*Problem statement*
From the data below, return the exact lines starting at the line containing "Inductive value : Type" and ending at the line containing "(* Enum: '%s does not accept value %s' *)", both included, and nothing else.

*Records for this task*

(** * sgqlc.types: schema registry, wrapper factory and JSON codec

    A shallow embedding of [sgqlc/types/__init__.py].  Python objects are
    modelled by first-order data:

    - a Python [dict] / [OrderedDict] is an insertion-ordered association
      list ([dict]), with [dict_get], [dict_set], [dict_setdefault],
      [dict_update] and [dict_del] behaving as the Python operations do;
    - raised exceptions are values of [exn], and a call that may raise
      returns [except A];
    - GraphQL classes ([Scalar], [Enum], [Union], the container classes and
      the wrappers built by [non_null] / [list_of]) are terms of [gtype];
    - every Python value that can flow through the codec (JSON data and
      decoded native objects alike) is a term of [value];
    - a class object that needs identity (in the registry and in the
      wrapper cache) is a [PyClass], which carries its identity; the
      registries, which are mutated, live in a store ([World]) and are
      addressed by reference. *)

From Stdlib Require Import String Ascii List ZArith Bool Arith Lia.
Import ListNotations.
Local Open Scope string_scope.
Local Open Scope list_scope.

Set Implicit Arguments.
Set Warnings "-register-all".

(** ** Insertion-ordered dictionaries *)

Module Dict.
Section Ops.
Variable V : Type.

Definition dict := list (string * V).

Fixpoint dict_get (d : dict) (k : string) : option V :=
  match d with
  | [] => None
  | (k', v) :: r => if String.eqb k' k then Some v else dict_get r k
  end.

Definition dict_mem (d : dict) (k : string) : bool :=
  match dict_get d k with Some _ => true | None => false end.

(** [d[k] = v]: an existing key keeps its position. *)
Fixpoint dict_set (d : dict) (k : string) (v : V) : dict :=
  match d with
  | [] => [(k, v)]
  | (k', v') :: r =>
      if String.eqb k' k then (k', v) :: r else (k', v') :: dict_set r k v
  end.

(** [d.setdefault(k, v)] returns the value now bound and the dict. *)
Definition dict_setdefault (d : dict) (k : string) (v : V) : V * dict :=
  match dict_get d k with
  | Some v' => (v', d)
  | None => (v, dict_set d k v)
  end.

(** [d.update(other)] *)
Definition dict_update (d other : dict) : dict :=
  fold_left (fun acc kv => dict_set acc (fst kv) (snd kv)) other d.

(** [del d[k]]; [None] stands for the [KeyError]. *)
Fixpoint dict_del (d : dict) (k : string) : option dict :=
  match d with
  | [] => None
  | (k', v') :: r =>
      if String.eqb k' k then Some r
      else option_map (cons (k', v')) (dict_del r k)
  end.

Definition dict_keys (d : dict) : list string := map fst d.
End Ops.
End Dict.
Export Dict.

(** ** GraphQL classes *)

(** [Scalar.converter]: the base class passes the value through, [Boolean]
    uses Python's [bool]; every other converter ([int], [float], [str], or
    one supplied by a user-defined scalar) is referred to by name and
    interpreted by the environment given to the codec. *)
Inductive converter : Type :=
| conv_pass
| conv_bool
| conv_named (fn : string).

Inductive gtype : Type :=
| TScalar (name : string) (conv : converter)
| TEnum (name : string) (choices : list string)
| TUnion (name : string) (types : list gtype)
| TContainer (kind : string) (name : string) (fields : list (string * Field))
| TNonNull (t : gtype)
| TListOf (t : gtype)
with Field : Type :=
| mkField (name : string) (graphql_name : string) (type : gtype).

Definition field_name (f : Field) : string :=
  match f with mkField n _ _ => n end.
Definition field_graphql_name (f : Field) : string :=
  match f with mkField _ g _ => g end.
Definition field_type (f : Field) : gtype :=
  match f with mkField _ _ t => t end.

(** [cls.__name__]; the wrappers are named by [non_null] and [list_of]. *)
Fixpoint type_name (t : gtype) : string :=
  match t with
  | TScalar n _ => n
  | TEnum n _ => n
  | TUnion n _ => n
  | TContainer _ n _ => n
  | TNonNull t' => type_name t' ++ "!"
  | TListOf t' => "[" ++ type_name t' ++ "]"
  end.

(** [cls.__kind__]; a wrapper subclasses its base and inherits the kind. *)
Fixpoint type_kind (t : gtype) : string :=
  match t with
  | TScalar _ _ => "scalar"
  | TEnum _ _ => "enum"
  | TUnion _ _ => "union"
  | TContainer k _ _ => k
  | TNonNull t' => type_kind t'
  | TListOf t' => type_kind t'
  end.

(** An entry of a selection list: [sel.__field__] and [sel.__alias__]. *)
Record Selection : Type := mkSelection {
  sel_field : Field;
  sel_alias : option string
}.

(** ** Python values *)

(** JSON data and native objects share one universe, as they do in Python:
    a pass-through scalar returns the very JSON value it was given.  A
    float is kept as its IEEE-754 binary64 bit pattern; no arithmetic is
    done on it.  [VInst] is an instance of a container class: the name and
    field table of its class, the attributes set on it, and the three
    slots [__fields_cache__], [__json_data__] and [__selection_list__].
    The attributes are those set through [setattr]; a container class is
    taken to carry no public attribute of its own besides its fields
    (which the metaclass removes from the class), and no field or alias
    is named after one of the three slots, so that [hasattr] and
    [getattr] on an instance read [attrs] alone. *)
Inductive value : Type :=
| VNone
| VBool (b : bool)
| VInt (z : Z)
| VFloat (bits : Z)
| VStr (s : string)
| VList (l : list value)
| VDict (d : list (string * value))
| VInst (cls_name : string) (cls_fields : list (string * Field))
        (attrs : list (string * value))
        (fields_cache : list (string * Field))
        (json_data : value)
        (selection_list : option (list Selection)).

(** ** Exceptions *)

Inductive exn : Type :=
| ValueError_null (name : string)
    (* non_null: name + ' received null value' *)
| ValueError_enum (cls : string) (v : value)
    (* Enum: '%s does not accept value %s' *)
| ValueError_selection (cls : string) (attr : string) (raw : value) (cause : exn)
    (* ContainerType: '%s selection %r: %r (%s)' ... from exc *)
| ValueError_registered (name : string)
    (* Schema.__iadd__: '%s already has %s=%s' *)
| TypeError
| UnboundLocalError
| AttributeError
| KeyError (key : string)
| AssertionError.

Inductive except (A : Type) : Type :=
| Ok (a : A)
| Raise (e : exn).
Arguments Ok {A} a.
Arguments Raise {A} e.

Definition bind {A B} (m : except A) (f : A -> except B) : except B :=
  match m with
  | Ok a => f a
  | Raise e => Raise e
  end.

Notation "'do' x <- m ; k" := (bind m (fun x => k))
  (at level 10, x name, m at level 100, k at level 200).

(** A comprehension [[f(x) for x in xs]]: the first exception aborts it. *)
Fixpoint mapM {A B} (f : A -> except B) (xs : list A) : except (list B) :=
  match xs with
  | [] => Ok []
  | x :: r =>
      do y <- f x;
      do ys <- mapM f r;
      Ok (y :: ys)
  end.

(** ** Python operators on values *)

(** [bool(x)]: truth value testing.  A container instance defines
    [__len__] (the number of cached fields) and no [__bool__]. *)
Definition truthy (v : value) : bool :=
  match v with
  | VNone => false
  | VBool b => b
  | VInt z => negb (Z.eqb z 0)
  | VFloat bits => negb (Z.eqb (Z.land bits (Z.ones 63)) 0)
  | VStr s => negb (String.eqb s "")
  | VList l => match l with [] => false | _ => true end
  | VDict d => match d with [] => false | _ => true end
  | VInst _ _ _ cache _ _ => match cache with [] => false | _ => true end
  end.

(** [sub in s] on two [str]. *)
Fixpoint str_contains (sub s : string) : bool :=
  String.prefix sub s ||
  match s with
  | EmptyString => false
  | String _ r => str_contains sub r
  end.

(** The characters of a [str], each a [str] of length one. *)
Fixpoint str_chars (s : string) : list string :=
  match s with
  | EmptyString => []
  | String c r => String c EmptyString :: str_chars r
  end.

Definition is_str (k : string) (v : value) : bool :=
  match v with VStr s => String.eqb s k | _ => false end.

(** [k in x] for a [str] key [k]. *)
Definition py_contains (x : value) (k : string) : except bool :=
  match x with
  | VDict d => Ok (dict_mem d k)
  | VList l => Ok (existsb (is_str k) l)
  | VStr s => Ok (str_contains k s)
  | VInst _ _ attrs _ _ _ => Ok (dict_mem attrs k)   (* hasattr(self, k) *)
  | VNone | VBool _ | VInt _ | VFloat _ => Raise TypeError
  end.

(** [x[k]] for a [str] key [k]. *)
Definition py_getitem (x : value) (k : string) : except value :=
  match x with
  | VDict d =>
      match dict_get d k with Some v => Ok v | None => Raise (KeyError k) end
  | VInst _ _ attrs _ _ _ =>
      match dict_get attrs k with Some v => Ok v | None => Raise (KeyError k) end
  | _ => Raise TypeError
  end.

(** [for v in x]. *)
Definition py_iter (x : value) : except (list value) :=
  match x with
  | VList l => Ok l
  | VStr s => Ok (map VStr (str_chars s))
  | VDict d => Ok (map VStr (dict_keys d))
  | VInst _ _ _ cache _ _ => Ok (map VStr (dict_keys cache))
  | VNone | VBool _ | VInt _ | VFloat _ => Raise TypeError
  end.

(** ** Decoding: calling a class on JSON data *)

Section Codec.
(** The converters referred to by name: [int], [float], [str], ... *)
Variable named_converter : string -> value -> except value.

Definition run_converter (c : converter) (v : value) : except value :=
  match c with
  | conv_pass => Ok v
  | conv_bool => Ok (VBool (truthy v))
  | conv_named fn => named_converter fn v
  end.

(** [Scalar.__new__] *)
Definition Scalar_new (c : converter) (json_data : value) : except value :=
  match json_data with
  | VNone => Ok VNone
  | _ => run_converter c json_data
  end.

(** [Enum.__new__] *)
Definition Enum_new (name : string) (choices : list string)
           (json_data : value) : except value :=
  match json_data with
  | VNone => Ok VNone
  | _ => if existsb (fun c => is_str c json_data) choices
         then Ok json_data
         else Raise (ValueError_enum name json_data)
  end.

(** The local function [set_field] of [ContainerType.__init__].  The
    membership test is outside the [try]; inside it, a failure of
    [json_data[graphql_name]] leaves [value] unbound, so formatting the
    message in the handler raises in turn.  [call_type] is
    [field.type(value)]. *)
Definition set_field (cls_name : string) (json_data : value)
           (name : string) (field : Field)
           (call_type : value -> except value)
           (st : dict value * dict Field) : except (dict value * dict Field) :=
  let graphql_name := field_graphql_name field in
  do present <- py_contains json_data graphql_name;
  if present then
    match py_getitem json_data graphql_name with
    | Raise _ => Raise UnboundLocalError
    | Ok raw =>
        match call_type raw with
        | Raise exc => Raise (ValueError_selection cls_name name raw exc)
        | Ok v => Ok (dict_set (fst st) name v, dict_set (snd st) name field)
        end
    end
  else Ok st.

Fixpoint set_fields (cls_name : string) (json_data : value)
         (entries : list (string * Field * (value -> except value)))
         (st : dict value * dict Field) : except (dict value * dict Field) :=
  match entries with
  | [] => Ok st
  | (name, field, call_type) :: r =>
      do st' <- set_field cls_name json_data name field call_type st;
      set_fields cls_name json_data r st'
  end.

*Task solution*
Inductive value : Type :=
| VNone
| VBool (b : bool)
| VInt (z : Z)
| VFloat (bits : Z)
| VStr (s : string)
| VList (l : list value)
| VDict (d : list (string * value))
| VInst (cls_name : string) (cls_fields : list (string * Field))
        (attrs : list (string * value))
        (fields_cache : list (string * Field))
        (json_data : value)
        (selection_list : option (list Selection)).

(** ** Exceptions *)

Inductive exn : Type :=
| ValueError_null (name : string)
    (* non_null: name + ' received null value' *)
| ValueError_enum (cls : string) (v : value)
    (* Enum: '%s does not accept value %s' *)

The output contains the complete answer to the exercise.